I have been in work groups who wanted the company to create a “flower fund” using company funds. I am against the practice. Caring funds should be completely from the person or group wanting to show concern or appreciation for someone. If I use company funds to send an honorarium to someone, who is actually honoring that person? A similar situation would be if you and I were in the checkout-line at Walmart. The cashier asks me if I would like to donate to a local food bank and I say sure. I then turn around, reach into your pocket and grab ten dollars of your money. I hand that money to the cashier and she hands me one of those cardboard hearts that they put up in the store to acknowledge the donor for the food bank. I write my name on the heart and hand it back to the cashier. Did I make the donation or did you? Did you volunteer that money?
Each year, the Cherokee Preservation Foundation along with the Eastern Band of Cherokee Indians, hosts a “Cherokee Day of Caring” event. It is a day that reminds us of the importance of community and having a sense of place. An army of workers go out to preselected private homes on the Qualla Boundary. They build and make repairs for members of the community. They mend roofs, paint, build ramps, and many other needed services. Many work these projects as an alternative to their day jobs, while others volunteer their time and talents. However they do it, they are doing what public servants do-make life better for their community. It is a noble and worthwhile cause.

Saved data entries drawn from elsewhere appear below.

(* ===== verification/Unicode.v ===== *)
(** * Unicode: the UTF-8 codec and the character tables of CPython's [str]

    A Python [str] is a sequence of code points; the development keeps a
    [str] as its UTF-8 encoding ([string] of 8-bit [ascii]), which is what
    the notification event carries and what the file system and S3 store.
    The operations of [str] that look at characters ([str.lower], [repr],
    the UTF-8 decoding inside [urllib.parse.unquote_plus]) go through this
    file:

    - [utf8_decode_raw] is CPython's [bytes.decode('utf-8')]: a byte
      sequence well-formed by Table 3-7 of the Unicode standard gives its
      scalar value, and every maximal ill-formed subpart gives [None],
      which [errors='replace'] turns into U+FFFD ([utf8_decode]);
    - [utf8_encode] is [str.encode('utf-8')];
    - [lower_cp] is the per-character mapping of [str.lower()],
      [lower_str] the whole of it with the context rule of the final
      sigma, and
      [is_printable] the [str.isprintable()] test that [repr] uses; both
      are tables of runs generated from CPython 3.11's [unicodedata]
      (Unicode 14.0.0) and checked against it on every code point.

    The lemmas: decoding and encoding are inverse (on scalar values and
    on well-formed byte strings), decoding yields scalar values only, and
    the code points that lower to an ASCII character are the ASCII ones
    and U+212A KELVIN SIGN ([lower_str_ascii]), which Handler.v uses to
    characterise the extension check. *)

From S2P Require Import Prelude.
From Stdlib Require Import Lia.
Open Scope stdpp_scope.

There are at least a couple of free labor groups on Boundary. These are men and women of the community who volunteer to do similar services, including digging graves and assisting the elderly. When someone is in need, the people in our communities are quick to offer help. Cake walks, lunch benefits, 50/50 fundraisers, and direct personal donations are common among the Eastern Band of Cherokee Indians.
It is so good to be a part of a community that is so focused on caring for each other. And, it is a privilege to work for this community of people. We may have our disagreements, but the overarching ethic of our tribal community is caring for each other all year long. We should celebrate that and do all we can to nurture that feeling.
On a personal note, I want to “give props” to the staff of the Cherokee One Feather – Scott McKie Brings Plenty, Jonah Lossiah, and Sally Davis. Each year, this paper competes in the North Carolina Press Association awards program. We submit news articles, commentary, advertising, and photos to be judged on a state level. We are judged with many other newspapers in North Carolina. And, I am proud to say that One Feather captured four first place, five second place, and three third place awards in various subcategories in our division. We also took third place in “General Excellence for Newspaper Web Sites”, which is an overall divisional award. This is another indicator that your newspaper is providing quality, professional service to you. Thank you Scott, Jonah, and Sally. And thank you Cherokee tribal leadership and community for providing the platform for us to get the job done.